### Excerpted records

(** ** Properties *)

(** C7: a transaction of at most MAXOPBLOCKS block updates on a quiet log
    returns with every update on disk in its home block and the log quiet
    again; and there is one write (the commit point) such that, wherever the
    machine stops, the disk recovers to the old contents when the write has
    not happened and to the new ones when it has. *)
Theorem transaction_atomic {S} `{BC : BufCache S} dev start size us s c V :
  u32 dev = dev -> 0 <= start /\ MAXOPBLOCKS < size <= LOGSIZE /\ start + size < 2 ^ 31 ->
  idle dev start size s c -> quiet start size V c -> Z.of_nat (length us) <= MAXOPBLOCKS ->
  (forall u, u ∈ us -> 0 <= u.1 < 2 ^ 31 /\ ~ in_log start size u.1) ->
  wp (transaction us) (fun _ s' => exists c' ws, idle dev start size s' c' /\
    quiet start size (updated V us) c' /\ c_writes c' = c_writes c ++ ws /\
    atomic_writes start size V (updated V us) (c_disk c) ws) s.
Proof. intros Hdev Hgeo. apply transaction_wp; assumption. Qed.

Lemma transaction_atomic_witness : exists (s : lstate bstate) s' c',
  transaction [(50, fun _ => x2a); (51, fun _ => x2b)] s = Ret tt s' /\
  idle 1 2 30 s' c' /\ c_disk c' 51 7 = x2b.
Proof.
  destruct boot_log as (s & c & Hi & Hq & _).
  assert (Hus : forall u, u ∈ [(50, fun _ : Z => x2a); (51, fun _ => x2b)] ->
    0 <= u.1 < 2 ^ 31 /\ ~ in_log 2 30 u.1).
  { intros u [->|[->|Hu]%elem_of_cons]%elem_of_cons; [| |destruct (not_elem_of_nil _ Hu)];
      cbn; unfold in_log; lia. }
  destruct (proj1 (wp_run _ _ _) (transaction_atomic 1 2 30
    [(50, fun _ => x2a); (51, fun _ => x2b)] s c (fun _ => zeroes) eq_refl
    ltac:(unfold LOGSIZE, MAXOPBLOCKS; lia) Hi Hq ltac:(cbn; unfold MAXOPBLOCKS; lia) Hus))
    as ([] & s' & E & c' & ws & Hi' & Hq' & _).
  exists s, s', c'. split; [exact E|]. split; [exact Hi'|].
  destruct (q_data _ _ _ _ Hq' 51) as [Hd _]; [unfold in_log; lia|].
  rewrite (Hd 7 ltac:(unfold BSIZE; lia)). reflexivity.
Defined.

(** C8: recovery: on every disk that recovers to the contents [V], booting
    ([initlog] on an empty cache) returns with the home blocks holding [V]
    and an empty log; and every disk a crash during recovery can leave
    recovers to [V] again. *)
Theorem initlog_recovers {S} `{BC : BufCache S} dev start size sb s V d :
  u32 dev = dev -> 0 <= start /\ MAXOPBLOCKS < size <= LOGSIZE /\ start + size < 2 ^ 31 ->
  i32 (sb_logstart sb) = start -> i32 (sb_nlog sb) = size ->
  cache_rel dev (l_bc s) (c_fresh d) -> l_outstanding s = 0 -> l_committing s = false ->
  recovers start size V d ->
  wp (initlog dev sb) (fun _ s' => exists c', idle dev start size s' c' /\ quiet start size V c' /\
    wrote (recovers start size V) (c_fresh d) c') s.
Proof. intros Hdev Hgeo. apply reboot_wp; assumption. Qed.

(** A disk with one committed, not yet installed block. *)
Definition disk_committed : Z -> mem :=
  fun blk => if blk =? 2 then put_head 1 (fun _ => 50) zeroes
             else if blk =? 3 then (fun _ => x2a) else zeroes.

######

From the first line to the last, transcribe the data exactly.

→ **Output of the task**
(** ** Properties *)

(** C7: a transaction of at most MAXOPBLOCKS block updates on a quiet log
    returns with every update on disk in its home block and the log quiet
    again; and there is one write (the commit point) such that, wherever the
    machine stops, the disk recovers to the old contents when the write has
    not happened and to the new ones when it has. *)
Theorem transaction_atomic {S} `{BC : BufCache S} dev start size us s c V :
  u32 dev = dev -> 0 <= start /\ MAXOPBLOCKS < size <= LOGSIZE /\ start + size < 2 ^ 31 ->
  idle dev start size s c -> quiet start size V c -> Z.of_nat (length us) <= MAXOPBLOCKS ->
  (forall u, u ∈ us -> 0 <= u.1 < 2 ^ 31 /\ ~ in_log start size u.1) ->
  wp (transaction us) (fun _ s' => exists c' ws, idle dev start size s' c' /\
    quiet start size (updated V us) c' /\ c_writes c' = c_writes c ++ ws /\
    atomic_writes start size V (updated V us) (c_disk c) ws) s.
Proof. intros Hdev Hgeo. apply transaction_wp; assumption. Qed.

Lemma transaction_atomic_witness : exists (s : lstate bstate) s' c',
  transaction [(50, fun _ => x2a); (51, fun _ => x2b)] s = Ret tt s' /\
  idle 1 2 30 s' c' /\ c_disk c' 51 7 = x2b.
Proof.
  destruct boot_log as (s & c & Hi & Hq & _).
  assert (Hus : forall u, u ∈ [(50, fun _ : Z => x2a); (51, fun _ => x2b)] ->
    0 <= u.1 < 2 ^ 31 /\ ~ in_log 2 30 u.1).
  { intros u [->|[->|Hu]%elem_of_cons]%elem_of_cons; [| |destruct (not_elem_of_nil _ Hu)];
      cbn; unfold in_log; lia. }
  destruct (proj1 (wp_run _ _ _) (transaction_atomic 1 2 30
    [(50, fun _ => x2a); (51, fun _ => x2b)] s c (fun _ => zeroes) eq_refl
    ltac:(unfold LOGSIZE, MAXOPBLOCKS; lia) Hi Hq ltac:(cbn; unfold MAXOPBLOCKS; lia) Hus))
    as ([] & s' & E & c' & ws & Hi' & Hq' & _).
  exists s, s', c'. split; [exact E|]. split; [exact Hi'|].
  destruct (q_data _ _ _ _ Hq' 51) as [Hd _]; [unfold in_log; lia|].
  rewrite (Hd 7 ltac:(unfold BSIZE; lia)). reflexivity.
Defined.

(** C8: recovery: on every disk that recovers to the contents [V], booting
    ([initlog] on an empty cache) returns with the home blocks holding [V]
    and an empty log; and every disk a crash during recovery can leave
    recovers to [V] again. *)
Theorem initlog_recovers {S} `{BC : BufCache S} dev start size sb s V d :
  u32 dev = dev -> 0 <= start /\ MAXOPBLOCKS < size <= LOGSIZE /\ start + size < 2 ^ 31 ->
  i32 (sb_logstart sb) = start -> i32 (sb_nlog sb) = size ->
  cache_rel dev (l_bc s) (c_fresh d) -> l_outstanding s = 0 -> l_committing s = false ->
  recovers start size V d ->
  wp (initlog dev sb) (fun _ s' => exists c', idle dev start size s' c' /\ quiet start size V c' /\
    wrote (recovers start size V) (c_fresh d) c') s.
Proof. intros Hdev Hgeo. apply reboot_wp; assumption. Qed.

(** A disk with one committed, not yet installed block. *)
Definition disk_committed : Z -> mem :=
  fun blk => if blk =? 2 then put_head 1 (fun _ => 50) zeroes
             else if blk =? 3 then (fun _ => x2a) else zeroes.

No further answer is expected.